My God, will it be a voice speaking in the head? Apparently not: more a thought, like the ones we still have today. And you could turn it off, perhaps with a mobile app. It still sounds a little too "loud", at least for my generation.
The possibilities are endless: adding a sort of cybernetic "second consciousness" to ours will "challenge" us to fight for our part, avoiding succumbing to a "super mind" that knows everything and provides us with every data effortlessly.
Cooked? Well, step by step “suggested” recipe. Mentalized, pass me the term. Tie knot? Yes, now I know how. Yes, I don't forget that Musk's startup was born mainly with medical purposes, to cure various diseases: the first, scheduled for 2027, is tinnitus. It could already be worth the ticket price, at least for those forced to hear a deafening whistle all day.
Lights and shadows of a 'second mind'
How will our work change? And our creativity? Hard to imagine. And moving forward, a future, more advanced version will be able to suggest solutions, answers, products to people based on their mood, personalizing their experience in ways we can't even predict.
And risking, to use Yuval Harari's words, of "hacking" a human being.

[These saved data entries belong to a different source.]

(* ===== verification/Win32ProcessTheorems.v ===== *)
(** What [Win32ProcessMemory] promises: it is the memory of one process, whichever way it
    is reached; a write is one attempt after which the driver's gate is closed; and the
    regions are the process's memory map. *)

From stdpp Require Import list sorting.
From S2P Require Import Prelude CppStd Common X64PageTable Paths Host MemoryBackend MockMemoryBackend ProcessMemory PointerScanner PointerScanTheorems Win32Process.
From Stdlib Require Import Ascii String.

#[local] Open Scope Z_scope.

(** ** Windows and the driver on one machine

    A process instance exists once, unlike its number: while a handle to it is open, the
    number is not given to another process.  The driver identifies an instance by the
    address of its kernel object and its page tables. *)

(** Calls that only open, close and ask. *)
Definition asks (c : ProcessCall) : bool :=
  match c with OpenProcess _ _ | CloseHandle _ | GetLastError | GetProcessTimes _ | GetProcessId _ => true | _ => false end.

Class ProcessWorld (V B : Type) `{!Host ProcessCall process_reply V} `{!IMemoryBackend B} := {
  ProcessInstance : Type;
  process_number : ProcessInstance → Z;
  handle_process : V → Z → option ProcessInstance;
  driver_process : Z → Z → option ProcessInstance;
  process_memory : V → option B → ProcessInstance → Z → Z;
  one_machine : V → B → Prop;
  process_opened access pid v h :
    (host (OpenProcess access pid) v).1 = Some h →
    h ≠ 0 ∧ handle_process v h = None ∧ is_Some (handle_process (host (OpenProcess access pid) v).2 h);
  snapshot_opened pid v h : (host (CreateModuleSnapshot pid) v).1 = Some h → handle_process v h = None;
  handle_open c v h i : handle_process v h = Some i → c ≠ CloseHandle h → handle_process (host c v).2 h = Some i;
  process_named v h i : handle_process v h = Some i → (host (GetProcessId h) v).1 = process_number i;
  process_pinned v h i h' i' :
    handle_process v h = Some i → handle_process v h' = Some i' → process_number i = process_number i' → i = i';
  read_true h a n v bytes i b :
    (host (ReadProcessMemory h a n) v).1 = Some bytes → sizeZ bytes = n → handle_process v h = Some i →
    mem_bytes (process_memory (host (ReadProcessMemory h a n) v).2 b i) a n = bytes;
  asking_keeps c v b i x : asks c = true → process_memory (host c v).2 b i x = process_memory v b i x;
  arming_keeps e v b i x : process_memory v (Some (SetWriteEnabled e b).2) i x = process_memory v (Some b) i x;
  machine_windows c v b : one_machine v b → one_machine (host c v).2 b;
  machine_arm e v b : one_machine v b → one_machine v (SetWriteEnabled e b).2;
  machine_context pid v b : one_machine v b → one_machine v (GetProcessContext pid b).2;
  machine_read pid a n v b : one_machine v b → one_machine v (ReadProcessVirtual pid a n b).2;
  machine_write pid a d v b : one_machine v b → one_machine v (WriteProcessVirtual pid a d b).2;
  context_known pid b ctx : (GetProcessContext pid b).1 = Success ctx →
    is_Some (driver_process (pc_eprocess ctx) (pc_directory_table_base ctx));
  context_true pid v b ctx h i :
    one_machine v b → (GetProcessContext pid b).1 = Success ctx → handle_process v h = Some i → process_number i = pid →
    driver_process (pc_eprocess ctx) (pc_directory_table_base ctx) = Some i;
  driver_read_true pid a n v b ctx i bytes :
    (GetProcessContext pid b).1 = Success ctx →
    driver_process (pc_eprocess ctx) (pc_directory_table_base ctx) = Some i →
    (ReadProcessVirtual pid a n (GetProcessContext pid b).2).1 = Success bytes → sizeZ bytes = n →
    mem_bytes (process_memory v (Some (ReadProcessVirtual pid a n (GetProcessContext pid b).2).2) i) a n = bytes
}.

Section Attached.
Context {V B : Type} `{World : ProcessWorld V B} `{Text : LossyText} `{Sort : StdSort}.
Abbreviation W := (Win32ProcessMemory V B).
Implicit Types p : W.

(** The process that is attached to. *)
Definition target p : option ProcessInstance :=
  if process p =? 0 then driver_process (driver_eprocess p) (driver_dtb p) else handle_process (windows p) (process p).
Definition target_memory p : Z → Z :=
  match target p with Some i => process_memory (windows p) (backend p) i | None => λ _, 0 end.

Record attached p : Prop := {
  at_handle : process p ≠ 0 → ∃ i, handle_process (windows p) (process p) = Some i ∧ process_number i = wp_pid p ∧
    (driver_eprocess p ≠ 0 → driver_dtb p ≠ 0 → driver_process (driver_eprocess p) (driver_dtb p) = Some i);
  at_machine b : backend p = Some b → one_machine (windows p) b
}.

(** The members that a call leaves alone. *)
Definition members p := (process p, wp_pid p, writes_armed p, direct_write_access p, (driver_eprocess p, driver_dtb p)).

Lemma process_win_eq c p : win c p = ((host c (windows p)).1, p <| windows := (host c (windows p)).2 |>).
Proof. unfold win. by destruct (host c (windows p)). Qed.
Lemma attached_win c p : (process p ≠ 0 → c ≠ CloseHandle (process p)) → attached p → attached (win c p).2.
Proof.
  intros Hc [Hh Hb]. rewrite process_win_eq. split; cbn.
  - intros Hp. destruct (Hh Hp) as (i & Hi & Hn & Hd). exists i. split; [apply handle_open; auto|auto].
  - intros b E. by apply machine_windows, Hb.
Qed.
Lemma members_win c p : members (win c p).2 = members p.
Proof. by rewrite process_win_eq. Qed.

(** What the object sees as the process is the same. *)
Definition same_view p p' : Prop := ∀ x, target_memory p' x = target_memory p x.
Lemma same_view_of p p' :
  target p' = target p →
  (∀ i x, process_memory (windows p') (backend p') i x = process_memory (windows p) (backend p) i x) → same_view p p'.
Proof. intros Ht Hm x. unfold target_memory. rewrite Ht. destruct (target p); [apply Hm|done]. Qed.
Lemma target_win c p : attached p → (process p ≠ 0 → c ≠ CloseHandle (process p)) → target (win c p).2 = target p.
Proof.
  intros [Hh _] Hc. rewrite process_win_eq. unfold target. cbn. destruct (Z.eqb_spec (process p) 0) as [|Hp]; [done|].
  destruct (Hh Hp) as (i & Hi & _). rewrite Hi. apply handle_open; auto.
Qed.
Lemma same_view_win c p : attached p → asks c = true → (process p ≠ 0 → c ≠ CloseHandle (process p)) → same_view p (win c p).2.
Proof.
  intros Hp Ha Hc. apply same_view_of; [by apply target_win|]. intros i x. rewrite process_win_eq. by apply asking_keeps.
Qed.
Lemma same_view_trans p1 p2 p3 : same_view p1 p2 → same_view p2 p3 → same_view p1 p3.
Proof. intros Ha Hb x. by rewrite Hb, Ha. Qed.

To hear Kurzweil we should not be too alarmed: I say that there are very strong signs of an incredible growth in artificial intelligences, and they will still grow beyond belief. To accommodate changes as deeply invasive as a brain implant we will have to work a lot. And then, with the amplification of our intelligence through information technology, we will have to prepare ourselves for entirely new ways of living.